ソウだってグローリーシティを憎らしく思う。真実を知った今ならなおさらそうだ。だが復讐に走るかと言われれば、きっと違う。リンヤの気持ちを理解できても、おそらく同調はできなかった。
「なら、今、気分は……晴れたか」
リンヤの口元が震える。
「晴れたよ!」
絶叫が耳に届いた。リンヤの視線が胸元に突き刺さっている。
「晴れたに決まってんだろ! ほんとにソウは何もわかっちゃいない!」
リンヤの声が次々と耳に入り、脳みそ全体を揺らす。その揺れがソウの脚を突き動かす。まっすぐリンヤの元へ向かう。
「わかるわけないだろ!」
リンヤの胸ぐらを掴み、叫び声を投げつける。咄嗟にソウの腕を掴んだリンヤは、やっとソウを見た。その表情は歪んでいる。それはきっと首を絞めつけられているからではない。

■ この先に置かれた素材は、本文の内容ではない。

(* ===== verification/RegistryExamples.v ===== *)
(** * The registry at work

    Concrete encodings and hashes, the genesis of the registry and a few calls,
    for the theorems of Framework and Registry. *)
From S2P Require Import Prelude Crypto Types Consensus Smt Codec SmtTree SmtProofs SmtTheorems TreeDb State StateProofs Runtime Framework Registry RuntimeExamples.

(** A namespace and its owner, in 32 and 44 bytes. *)
#[local] Instance toy_messages : RegistryMessages := {|
  blake2b := toy_hash 17 8;
  xxh3_64 b := from_be (toy_hash 19 2 b);
  enc_H256 h := h;
  dec_H256 b := Ok b;
  enc_Address a := 10 :: a;
  dec_Address b := match b with [] => Err "no address"%string | _ :: a => Address_from_slice a end;
  enc_Namespace n := default [] (ns_namespace n) ++ default [] (ns_owner n);
  dec_Namespace b :=
    if decide (length b = 76%nat) then Ok {| ns_namespace := Some (take 32 b); ns_owner := Some (drop 32 b) |}
    else Err "bad message"%string;
  enc_NameSpaceRegistered n := default [] (ns_namespace n);
  enc_OwnerChanged n new prev := n ++ new ++ prev;
  dec_GetNamespaceRequest b := Ok b;
|}.
#[local] Instance toy_messages_laws : RegistryLaws.
Proof.
  split.
  - discriminate.
  - intros a Ha. cbn. unfold Address_from_slice. now apply fixed_bytes_ok.
  - intros b n a. cbn. case_decide as E; [|discriminate]. intros [= <-] [= <-].
    rewrite length_drop, E. reflexivity.
Qed.

Definition registry_env (sender : Address) (t : SparseMerkleTree) : ExecutionEnvironment := {|
  env_network := Testnet; env_sender := sender; env_app := app_addr; env_value := 0; env_storage := t;
  env_state_db := demo_state; env_blockchain := no_chain; env_accounts := ∅; env_events := [];
  env_entropy := fun _ => H256_zero; env_draws := 0 |}.

Lemma decode_namespace_agrees_witness :
  decode_namespace (lit "com.example.app") = Ok (hash_parts [lit "com"; lit "example"]).
Proof.
  refine (eq_trans (decode_namespace_agrees (lit "com.example.app") _
    (ok_default_eq {| organisation_id := []; package_id := [] |} _ _)) _); vm_compute; reflexivity.
Defined.

Lemma genesis_no_collision : collision_free keccak256 (history keccak256 genesis_writes).
Proof. apply collision_freeb_ok. vm_compute. reflexivity. Qed.
Lemma genesis_restricts_witness :
  exists e', run_guest (host no_point) (app_genesis registry_genesis) (registry_env ADMIN smt_new)
             = (Ok tt, Some tt, e') /\
    forall ns, In ns restricted_namespaces -> owner_of (values (env_storage e')) ns = Ok (Some ADMIN).
Proof. exact (genesis_restricts no_point (registry_env ADMIN smt_new) eq_refl genesis_no_collision). Defined.

(** A first registration in an empty registry. *)
Definition example_ns : H256 := hash_parts [lit "com"; lit "example"].
Definition example_msg : Namespace := {| ns_namespace := Some example_ns; ns_owner := Some (demo_dst 5) |}.
Definition example_arg : bytes := enc_Namespace example_msg.
Definition service_id : Z := xxh3_64 (utf8 (lit "service.Registry")).
Definition register_id : Z := xxh3_64 (utf8 (lit "/service.Registry/Register")).
Definition admin_env : ExecutionEnvironment := registry_env ADMIN smt_new.

Lemma example_decodes : dec_Namespace example_arg = Ok example_msg.
Proof. vm_compute. reflexivity. Qed.
Lemma example_represents : represents keccak256 (env_storage admin_env) TEmpty ∅.
Proof. exact (represents_new keccak256). Qed.
Lemma example_writable : writable TEmpty ∅ (storage_key RegisteredNameSpaces example_ns) (enc_Address (demo_dst 5)).
Proof. split; [apply collision_freeb_ok; vm_compute; reflexivity|]. intros v'. now rewrite lookup_empty. Qed.
Lemma example_can_write msg : dec_Namespace example_arg = Ok msg -> can_write msg TEmpty ∅.
Proof.
  rewrite example_decodes. intros [= <-] ns owner [= <-] [= <-]. exact example_writable.
Qed.

Lemma register_decides_witness :
  exists e', run_guest (host no_point) (registry_call service_id register_id example_arg) admin_env
             = (Ok tt, Some tt, e') /\
    owner_of (values (env_storage e')) example_ns = Ok (Some (demo_dst 5)).
Proof.
  exact (register_decides no_point example_arg admin_env TEmpty ∅ example_msg example_ns (demo_dst 5)
           example_decodes eq_refl eq_refl eq_refl example_represents (example_can_write _ example_decodes)).
Defined.

Definition register_run := run_guest (host no_point) (registry_call service_id register_id example_arg) admin_env.
Lemma registry_authority_witness :
  owner_of (values (env_storage register_run.2)) example_ns = owner_of ∅ example_ns \/
  (authorised ADMIN ∅ example_ns /\
   exists o, owner_of (values (env_storage register_run.2)) example_ns = Ok (Some o)).
Proof.
  assert (register_run.1.1 = Ok tt) as Er by (vm_compute; reflexivity).
  apply (registry_authority no_point service_id register_id example_arg admin_env TEmpty ∅ tt
           register_run.1.2 register_run.2 example_ns example_represents example_can_write).
  - intros msg n. rewrite example_decodes. intros [= <-] [= <-] _. reflexivity.
  - rewrite <- Er. fold register_run. now destruct register_run as [[? ?] ?].
Defined.

Lemma map_put_get_witness :
  exists smt', run_guest (host no_point) (map_put RegisteredNameSpaces example_ns (demo_dst 5)) admin_env
               = (Ok tt, Some tt, set_env_storage smt' admin_env) /\
    run_guest (host no_point) (map_get RegisteredNameSpaces example_ns) (set_env_storage smt' admin_env)
    = (Ok (Ok (Some (demo_dst 5))), Some tt, set_env_storage smt' admin_env).
Proof.
  destruct (map_put_get no_point RegisteredNameSpaces example_ns (demo_dst 5) admin_env TEmpty ∅
              example_represents (enc_Address_nonempty (demo_dst 5)) (dec_enc_Address (demo_dst 5) eq_refl) example_writable) as (smt' & E & Eg & _).
  exists smt'. split; [exact E | exact Eg].
Defined.

Lemma sign_never_returns_witness : is_ok (run_guest (host no_point) (sys_sign (repeat 1 32) [5]) admin_env).1.1 = false.
Proof. exact (sign_never_returns no_point (repeat 1 32) [5] admin_env). Defined.
(* ===== verification/RlpTheorems.v ===== *)
(** * RLP: codecs, round trips and untrusted input

    The law [RlpCodec] for every type the crates implement, the theorems of the
    component (the streaming encoder computes the recursive encoding, encoding
    and decoding are inverse, reading arbitrary bytes never panics and always
    ends), and what the size estimate and the item cache do not promise. *)
From S2P Require Import Prelude Uint UintProofs Rlp RlpProofs RlpDecode.

Class RlpCodec (A : Type) `{Encodable A, Decodable A} (to_item : A -> item) (valid : A -> Prop) := {
  codec_encodes :: EncodesAs A to_item valid;
  codec_decodes a : valid a -> fits (to_item a) -> decode (rlp (to_item a)) = Ok a;
}.

(** ** The implementations *)

Lemma decode_value_data {A} b (f : bytes -> result DecoderError A) :
  fits (RData b) -> decode_value (rlp (RData b)) f = f b.
Proof. intros H. rewrite <- (app_nil_r (rlp _)). by apply decode_value_rlp. Qed.

#[export] Instance bytes_codec : RlpCodec bytes RData (fun _ => True).
Proof. split; [intros b _; apply data_appends|]. intros b _ H. by apply decode_value_data. Qed.

#[export] Instance hash_codec size :
  RlpCodec (fixed_hash size) (fun h => RData (hash_bytes h)) (fun h => length (hash_bytes h) = size).
Proof.
  split; [intros h _; apply data_appends|]. intros [h] Hh Hf. unfold decode, as_val, rlp_decode, hash_Decodable.
  cbn [hash_bytes fst as_raw Rlp_new] in Hh |- *. rewrite decode_value_data by done. by rewrite (proj2 (Nat.compare_eq_iff _ _)).
Qed.

Lemma be_byte a : 0 < a < 256 -> be a = [a].
Proof.
  intros H. unfold be, min_bytes. rewrite (proj2 (Z.eqb_neq a 0)) by lia.
  pose proof (Z.log2_nonneg a). assert (Z.log2 a < 8) by (apply Z.log2_lt_pow2; lia).
  rewrite (Z.div_small (Z.log2 a) 8) by lia. change (Z.to_nat (0 + 1)) with 1%nat.
  unfold to_be. cbn [to_digits]. change (2 ^ (8 * Z.of_nat 0)) with 1. rewrite Z.div_1_r, wrap_id by (unfold is_u; lia). done.
Qed.
Lemma u8_appends a : is_u 8 a -> appends (u8_append a) (RData (be a)).
Proof.
  unfold is_u. intros H. unfold u8_append. destruct (Z.eqb_spec a 0) as [->|]; [apply data_appends|].
  rewrite be_byte by lia. apply data_appends.
Qed.
Lemma u8_decode_be a : is_u 8 a -> u8_decode (rlp (RData (be a))) = Ok a.
Proof.
  unfold is_u. intros H. unfold u8_decode. destruct (Z.eqb_spec a 0) as [->|]; [done|].
  rewrite be_byte by lia. rewrite decode_value_data; [by rewrite (proj2 (Z.eqb_neq a 0)) by lia|].
  unfold fits. cbn. destruct (a <? 128); cbn; lia.
Qed.

#[export] Instance bool_codec : RlpCodec bool (fun a => RData (be (if a then 1 else 0))) (fun _ => True).
Proof. split; [intros [] _; by apply u8_appends|]. by intros [] _ _. Qed.

Lemma be_digits n a :
  0 < n -> is_u (8 * n) a -> Forall is_byte (be a) /\ len (be a) <= n /\ from_be (be a) = a /\
  (forall x l, be a = x :: l -> x <> 0).
Proof.
  intros Hn Ha. pose proof (min_bytes_range n a Hn Ha). unfold is_u in Ha. rewrite length_be by lia.
  repeat split; [apply to_be_bytes|lia|apply from_be_be; lia|]. intros x l E.
  destruct (Z.eq_dec a 0) as [->|]; [discriminate|]. destruct (be_head a) as (y & l' & E' & Hy); [lia|].
  rewrite E in E'. injection E'. lia.
Qed.
Lemma uint_appends n a : (0 < n)%nat -> is_u (8 * Z.of_nat n) a -> appends (uint_append n a) (RData (be a)).
Proof.
  intros Hn Ha. unfold uint_append. rewrite <- (Nat2Z.id n) at 2. rewrite strip_be by (auto; lia). apply data_appends.
Qed.
Lemma uint_decode_be n a :
  (0 < n)%nat -> is_u (8 * Z.of_nat n) a -> fits (RData (be a)) -> uint_decode n (rlp (RData (be a))) = Ok a.
Proof.
  intros Hn Ha Hf. unfold uint_decode. rewrite decode_value_data by done.
  destruct (be_digits (Z.of_nat n) a ltac:(lia) Ha) as (Hb & Hl & Hv & Hx). unfold is_u in Ha.
  destruct (Nat.leb_spec (length (be a)) 1).
  - apply u8_decode_be. pose proof (from_be_lt 8 (be a) Hb ltac:(lia)). unfold is_u. lia.
  - rewrite (proj2 (Nat.leb_le _ _)) by lia. destruct (be a) as [|x l] eqn:E; [cbn in *; lia|].
    change (index (E:=DecoderError) (x :: l) 0) with (Ok (E:=DecoderError) x). cbn [mbind result_bind].
    rewrite (proj2 (Z.eqb_neq x 0)) by (by eapply Hx). f_equal. rewrite be_sum_spec; try lia; auto.
Qed.
#[export] Instance unsigned_codec n :
  RlpCodec (unsigned (S n)) (fun a => RData (be (magnitude a))) (fun a => is_u (8 * Z.of_nat (S n)) (magnitude a)).
Proof.
  split.
  - intros [a] Ha. cbn in Ha. destruct n; [by apply u8_appends|]. apply uint_appends; [lia|done].
  - intros [a] Ha Hf. cbn [magnitude] in *. unfold decode, as_val, rlp_decode, unsigned_Decodable. cbn [fst as_raw Rlp_new].
    destruct n; [by rewrite u8_decode_be|]. by rewrite uint_decode_be by (auto; lia).
Qed.
(* ===== verification/Hex.v ===== *)
(** * Hexadecimal text

    Sources: src/common/hex/src/lib.rs, the serde helpers of
    src/common/primitive-types/impls/serde and the hexadecimal implementations of
    the big integers in src/common/primitive-types/src/lib.rs.

    Text is the list of its bytes.  The encoder writes into a scratch buffer and
    returns the part it has written, so only the length of the buffer matters
    ([encode_to_slice]); the decoder writes into a buffer of its caller, which
    it leaves changed also when it fails ([decode_to_slice]). *)
From S2P Require Import Prelude Uint UintProofs.

Abbreviation len l := (Z.of_nat (length l)).

(** ** Encoding *)

Definition CHARS : str := lit "0123456789abcdef".
Definition hex_char (nibble : Z) : Z := nth (Z.to_nat nibble) CHARS 0.
Definition hex_pair (byte : Z) : str := [hex_char (Z.shiftr byte 4); hex_char (Z.land byte 0xf)].

(** [encode_to_slice]: the assertion leaves room for every character written. *)
Definition encode_to_slice {E} (v_len : Z) (b : bytes) (skip_leading_zero : bool) : result E str :=
  if 1 + len b * 2 <? v_len then
    match b with
    | [] => Panic
    | first :: rest =>
        let first_nibble := Z.shiftr first 4 in
        Ok (lit "0x" ++
            (if negb (first_nibble =? 0) || negb skip_leading_zero then [hex_char first_nibble] else []) ++
            [hex_char (Z.land first 0xf)] ++ flat_map hex_pair rest)
    end
  else Panic.

(** [bytes[non_zero..]] with [non_zero] leading zero bytes *)
Fixpoint skip_zeros (b : bytes) : bytes :=
  match b with
  | x :: rest => if x =? 0 then skip_zeros rest else b
  | [] => []
  end.

Definition hex_encode {E} (b : bytes) (skip_leading_zero : bool) : result E str :=
  let b := if skip_leading_zero then skip_zeros b else b in
  match b with
  | [] => Ok (if skip_leading_zero then lit "0x0" else lit "0x")
  | _ => encode_to_slice ((len b + 1) * 2) b skip_leading_zero
  end.
Definition encode_raw {E} (b : bytes) : result E str :=
  match b with [] => Ok (lit "0x") | _ => hex_encode b false end.
Definition encode_uint {E} (b : bytes) : result E str :=
  match skip_zeros b with [] => Ok (lit "0x0") | b => hex_encode b true end.

(** ** Decoding *)

Inductive FromHexError :=
| MissingPrefix
| InvalidLength
| InvalidHex (character index : Z).

(** [v.strip_prefix("0x")], and whether there was one *)
Definition strip_0x (v : str) : str * bool :=
  match v with 48 :: 120 :: v' => (v', true) | _ => (v, false) end.

(** The value of a digit: [b'A'..=b'F'], [b'a'..=b'f'], [b'0'..=b'9'] *)
Definition hex_digit (byte : Z) : option Z :=
  if in_range 65 70 byte then Some (byte - 65 + 10)
  else if in_range 97 102 byte then Some (byte - 97 + 10)
  else if in_range 48 57 byte then Some (byte - 48)
  else None.
Definition is_blank (byte : Z) : bool := (byte =? 32) || (byte =? 13) || (byte =? 10) || (byte =? 9).

(** [bytes[pos] = buf] *)
Definition put_byte (pos buf : Z) : stM bytes FromHexError unit := fun b =>
  if (0 <=? pos) && (pos <? len b) then (Ok tt, <[Z.to_nat pos := buf]> b) else (Panic, b).

Fixpoint decode_loop (stripped : bool) (v : str) (index buf modulus pos : Z) : stM bytes FromHexError Z :=
  match v with
  | [] => mret pos
  | byte :: v =>
      let buf := u8 (Z.shiftl buf 4) in
      match hex_digit byte with
      | Some d =>
          let buf := Z.lor buf d in
          if modulus + 1 =? 2 then
            _ ← put_byte pos buf; decode_loop stripped v (index + 1) buf 0 (pos + 1)
          else decode_loop stripped v (index + 1) buf (modulus + 1) pos
      | None =>
          if is_blank byte then decode_loop stripped v (index + 1) (Z.shiftr buf 4) modulus pos
          else lift (Err (InvalidHex byte (index + if stripped then 2 else 0)))
      end
  end.
Definition decode_to_slice (v : str) (stripped : bool) : stM bytes FromHexError Z :=
  decode_loop stripped v 0 0 (len v mod 2) 0.

Definition hex_decode (v : str) : result FromHexError bytes :=
  let '(v, stripped) := strip_0x v in
  exec (decode_to_slice v stripped) (replicate (Z.to_nat ((len v + 1) / 2)) 0).

(** ** Vectors, integers and arrays (lib.rs) *)

Definition vec_encode_hex {E} (b : bytes) : result E str := hex_encode b true.
Definition vec_from_hex (v : str) : result FromHexError bytes := hex_decode v.

(** The loop [for i in start_index..$len { raw[i] = iter.next().ok_or(..)? }]:
    [$len - decoded.len()] wraps in a release build, and the range is then
    empty.  [start_index] is [$len - decoded.len()], so [iter] does not run out. *)
Definition fill_raw (n : nat) (decoded : bytes) : bytes :=
  let start_index := usize (Z.of_nat n - len decoded) in
  if start_index <? Z.of_nat n then replicate (Z.to_nat start_index) 0 ++ decoded
  else replicate n 0.

(** [impl_hex_uint!($name, $len)]: a machine integer of [n] bytes. *)
Definition uint_encode_hex {E} (n : nat) (a : Z) : result E str := encode_uint (to_be n a).
Definition uint_from_hex (n : nat) (v : str) : result FromHexError Z :=
  decoded ← hex_decode v; Ok (from_be (fill_raw n decoded)).

(** [impl_hex_primitives!($name, $len)]: a big integer of [nw] words. *)
Definition big_encode_hex {E} (a : uint) : result E str := hex_encode (to_big_endian a) true.
Definition big_from_hex (nw : nat) (v : str) : result FromHexError uint :=
  decoded ← hex_decode v; from_big_endian nw (fill_raw (nw * 8) decoded).

(** [from_hex_array_impl!]: an array of [n] bytes. *)
Definition array_encode_hex {E} (b : bytes) : result E str := hex_encode b false.
Definition array_from_hex (n : nat) (hex : str) : result FromHexError bytes :=
  exec (decode_to_slice hex false) (replicate n 0).
(** What the writer makes of the digits of an entropy and its checksum byte. *)
Lemma entropy_written e c : is_bytes nb e -> is_byte c ->
  exists b, into_bytes (push_all (bits11 (e ++ [c])) BitWriter_new) = e ++ [b] /\
    checksum b (checksum_bits t) = checksum c (checksum_bits t).
Proof.
  intros He Hc. destruct (sizes t) as (Hs & Hb & _). fold k nb n in Hs. rewrite entropy_digits by done.
  destruct (digits_entropy (to_digits 11 n (from_be e * 2 ^ checksum_bits t + checksum c (checksum_bits t)))) as (e' & b & E & He' & Hb' & V & _);
    [apply length_to_digits|by apply to_digits_bound|].
  assert (forall x, is_byte x -> 0 <= checksum x (checksum_bits t) < 2 ^ checksum_bits t) as Hx.
  { intros x Hx. unfold checksum. fold k. rewrite Z.shiftr_div_pow2 by lia. unfold is_byte, is_u in Hx.
    split; [apply Z.div_pos; lia|]. apply Z.div_lt_upper_bound; [lia|]. rewrite <- Z.pow_add_r by lia.
    replace (k + checksum_bits t) with 8 by lia. lia. }
  pose proof (Hx c Hc). pose proof (Hx b Hb'). pose proof (from_be_bound _ _ He) as B. unfold is_u in B.
  rewrite from_to_digits, Z.mod_small in V by (try replace (11 * Z.of_nat n) with (8 * Z.of_nat nb + checksum_bits t) by lia;
    try rewrite Z.pow_add_r by lia; nia).
  assert (from_be e = from_be e') as Ee by nia. exists b. rewrite E. split; [|lia].
  by rewrite (from_be_inj nb e e').
Qed.
Lemma digits_read ds e b c : length ds = n -> Forall (is_u 11) ds -> is_byte c ->
  into_bytes (push_all ds BitWriter_new) = e ++ [b] -> checksum b (checksum_bits t) = checksum c (checksum_bits t) ->
  is_bytes nb e /\ bits11 (e ++ [c]) = ds.
Proof.
  intros Hl Hd Hc E Hcs. destruct (digits_entropy ds Hl Hd) as (e' & b' & E' & He' & _ & V & _).
  rewrite E in E'. apply app_inj_tail in E' as [-> ->]. split; [done|].
  rewrite entropy_digits by done. rewrite <- Hcs, <- V. rewrite <- Hl. apply to_from_digits; [lia|done].
Qed.
End sizes.

(** ** Phrases *)

Section phrases.
Context {Ops : Bip39Ops} {Laws : Bip39Laws} (l : Language) {OK : LangOk l}.

Lemma sha256_first_byte_ok e : is_byte (sha256_first_byte e).
Proof.
  destruct (digest_len e) as [L B]. unfold sha256_first_byte. destruct (Sha256_digest e) as [|b d]; [done|].
  by inversion B.
Qed.
Lemma push_words_digits ds ws w :
  digits_of (wordlist l) ds ws -> push_words (wordmap l) ws w = Ok (push_all ds w).
Proof.
  intros H. revert w. induction H as [|d x ds ws Hd H IH]; intros w; [done|]. cbn [push_words].
  unfold get_bits. rewrite (proj2 (wordmap_lookup _ _ _ lang_nodup ltac:(rewrite lang_length; lia))) by exact Hd.
  apply IH.
Qed.
Lemma wordlist_words : Forall is_word (wordlist l).
Proof. apply split_whitespace_words. Qed.
Lemma digits_of_words ds ws : digits_of (wordlist l) ds ws -> Forall is_word ws.
Proof.
  induction 1 as [|d w ds ws [Hd _] _ IH]; constructor; [|done].
  by eapply Forall_lookup_1; [apply wordlist_words|].
Qed.
Lemma digits_of_split ds ws : digits_of (wordlist l) ds ws -> ws <> [] -> split 32 (join [32] ws) = ws.
Proof.
  intros H Hne. apply split_join; [done|]. apply digits_of_words in H. revert H. apply Forall_impl.
  intros w Hw. by apply is_word_sep.
Qed.

(** The mnemonic of an entropy *)
Lemma from_entropy_spec e m : Forall is_byte e ->
  from_entropy e l = Ok m <-> exists t ws, is_bytes (entropy_bytes t) e /\
    digits_of (wordlist l) (bits11 (e ++ [sha256_first_byte e])) ws /\
    length ws = words_of t /\ m = {| phrase := join [32] ws; lang := l; entropy := e |}.
Proof.
  intros He. pose proof (sha256_first_byte_ok e) as Hc.
  assert (forall t, is_bytes (entropy_bytes t) e ->
    Forall (is_u 11) (bits11 (e ++ [sha256_first_byte e])) /\ length (bits11 (e ++ [sha256_first_byte e])) = words_of t) as Hd.
  { intros t Ht. rewrite (entropy_digits t) by done. split; [by apply to_digits_bound|apply length_to_digits]. }
  unfold from_entropy, from_entropy_unchecked. rewrite bind_ok. setoid_rewrite for_key_size_ok. setoid_rewrite bind_ok. split.
  - intros (t & Ht & ws & Hw & [= <-]). destruct (sizes t) as (_ & _ & Hs & _).
    assert (is_bytes (entropy_bytes t) e) as Hb by (split; [lia|done]). destruct (Hd t Hb) as [H1 H2].
    apply get_words_spec in Hw; [|done]. exists t, ws. split; [done|]. split; [done|]. split; [|done].
    rewrite <- H2. symmetry. by eapply Forall2_length.
  - intros (t & ws & Hb & Hw & _ & ->). destruct (sizes t) as (_ & _ & Hs & _). destruct (Hd t Hb) as [H1 H2].
    exists t. destruct Hb as [Lb _]. split; [lia|]. exists ws. split; [by apply get_words_spec|done].
Qed.

Lemma phrase_to_entropy_words p ds : digits_of (wordlist l) ds (split 32 p) ->
  push_words (wordmap l) (split 32 p) BitWriter_new = Ok (push_all ds BitWriter_new) /\
  writer_len (push_all ds BitWriter_new) / 11 = len (split 32 p) /\ length ds = length (split 32 p).
Proof.
  intros H. split; [by apply push_words_digits|].
  destruct (push_all_spec ds BitWriter_new 0 written_new ltac:(done) (digits_of_bound _ _ _ H)) as (_ & _ & ->).
  rewrite <- (Forall2_length H). split; [|done]. change (writer_len BitWriter_new) with 0. rewrite Z.add_0_l, Z.mul_comm. by apply Z.div_mul.
Qed.
(** A phrase of known words and a known number of them is accepted or refused by
    its checksum. *)
Lemma phrase_to_entropy_known p ds t :
  digits_of (wordlist l) ds (split 32 p) -> length (split 32 p) = words_of t ->
  exists e b, into_bytes (push_all ds BitWriter_new) = e ++ [b] /\ is_bytes (entropy_bytes t) e /\
    phrase_to_entropy p l =
      if checksum b (checksum_bits t) =? checksum (sha256_first_byte e) (checksum_bits t) then Ok e else Err InvalidChecksum.
Proof.
  intros H Hn. destruct (phrase_to_entropy_words p ds H) as (E1 & E2 & E3).
  destruct (digits_entropy t ds) as (e & b & Eb & He & _ & _ & _); [congruence|by eapply digits_of_bound|].
  exists e, b. split; [done|]. split; [done|]. unfold phrase_to_entropy. rewrite E1. cbn [mbind result_bind]. rewrite E2, Hn.
  rewrite (proj2 (for_word_count_ok _ t)) by done. cbn [mbind result_bind]. rewrite Eb. fold (entropy_bytes t).
  destruct He as [<- He]. rewrite list_lookup_middle by done. cbn [mbind result_bind]. rewrite take_app_length.
  by destruct (checksum b _ =? _).
Qed.
Definition served_block : Block := {| header := example_header; transactions := [] |}.
Definition served_store : MemStore := (BlockStorage_put served_block (MemStore_new column_family_names)).2.
Definition rpc_served : DemoServer :=
  {| rs_node := {| node_chain := set_cs_store served_store demo_chain; node_pool := demo_txpool |}; rs_vm := Runtime.WasmVM_new no_head; rs_poisoned := false; rs_sender := None |}.
Lemma served_put : BlockStorage_put served_block (MemStore_new column_family_names) = (Ok tt, served_store).
Proof. refine (run_ok (BlockStorage_put served_block) (MemStore_new column_family_names) _). vm_compute. reflexivity. Qed.
Lemma served_pool_wf : TxPoolProofs.pool_wf (node_pool (rs_node _ _ _ _ _ rpc_served)).
Proof. exact (TxPoolProofs.TxPool_new_wf _ _ _ demo_txpool_new). Qed.
Lemma served_start : has_columns (MemStore_new column_family_names) /\ wf_header (header served_block) /\
  KV_get BlockHeaderStorage (MemStore_new column_family_names) (block_key (header served_block)) = Ok None.
Proof. split; [|split; [|reflexivity]]; apply (bool_decide_unpack _); vm_compute; exact Logic.I. Qed.
Lemma stored_block_served_witness :
  let r := (demo_serve (SendTransaction (free_tx (demo_dst 1))) rpc_served).2 in
  rpc_get_block_by_hash _ _ _ _ _ (Some (block_hash served_block)) r = (Ok served_block, r).
Proof.
  destruct served_start as (Hs & Hw & Hk).
  exact (stored_block_served no_instant node_keys no_load no_create pool_text Testnet no_sec1
    served_block (MemStore_new column_family_names) [] rpc_served _
    toy_header_ok Hs Hw Hk eq_refl eq_refl served_put served_pool_wf (one_request _ rpc_served)).
Defined.
(* ===== verification/Client.v ===== *)
(** * The command line client

    Sources: src/client/src/{parser,util,commands}.rs and src/account/src/lib.rs.

    The client turns the text of a command line into requests of Rpc.v: command
    strings such as [$hex(00ff)] inside JSON arguments, method names, addresses and
    signers, payments and new applications.  [nom], [base64] and the random
    generator of [account] are parameters with their documented behaviour; the file
    system is an argument.  A request whose task panics in the server is an error
    for the client.  Calls of applications, which go through the reflection of
    protobuf descriptors, and the parsing of arguments by clap are not modelled. *)
From S2P Require Import Prelude Crypto Types Consensus Smt Codec SmtTree SmtProofs SmtTheorems TreeDb Storage State StateProofs.
From S2P Require Import Chain Replay ChainProofs Peers.
From S2P Require PrQue TxList TxPool TxPoolProofs TxPoolTheorems.
From S2P Require Import Node Rpc.
From S2P Require Import Runtime Framework.
From S2P Require Hex.
Import TxList (ProstLen).

(** ** Parsers of [nom] *)

Abbreviation parser A := (str -> result string (str * A)).
Class Nom := {
  nom_tag : str -> parser str;
  take_until : str -> parser str;
  alpha1 : parser str;
  alphanumeric0 : parser str;
  one_of : str -> parser Z;
  nom_char : Z -> parser Z;
  map_parser : parser str -> parser str -> parser str;
  delimited {A B C} : parser A -> parser B -> parser C -> parser B;
  alt2 {A} : parser A -> parser A -> parser A
}.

「リンヤはずっと隠してばかりだ! 俺に色々なものを与えるだけ与えて、一人で消えていく! 共に過ごした日々は全て作られたものだった! 復讐だけ見て、本当のことは何も言わず、ただ一人で生きる! そんな人間のことわかるわけがない!」
リンヤはずっと仲間ではなかった。それはソウにとって、悲しい。同時にリンヤがソウにとって大切な存在なのも、変わらない。
そしてリンヤにとっても、きっとソウは、何でもない人間ではない。そうでなければ、ソウが胸の傷を負ったとき、あんなに怒るはずがない。
様々な感情が混ざり合って喉元をせりあがる。
「だから俺は、ここに来たんだ!」
ソウより少し背の低いリンヤは、強い視線でこちらを見上げ、睨みつけている。獰猛な光を宿した瞳は、生々しい痛みを露わにしている。リンヤの手に力がこもる。思わず呻きたくなるほど強い。それでもソウは目を逸らさなかった。若紫色の瞳と青磁色の瞳が、憎悪と怒り、思いやり、喜び、全てを粉々に砕き、溶かし、混ぜ合っていく。
先に諦めたのはリンヤだった。ふっとその手が重力に従う。
「手、離して」
かすれたその声に素直に従う。リンヤの足を床に下ろすと、何度か咳をして喉を整える。
「ソウって、ほんとにさ……」
すっかり落ち着いた声がリンヤの口から落ちていく。その言葉を、遮るものがあった。
グローリーシティ中に爆音が轟いた。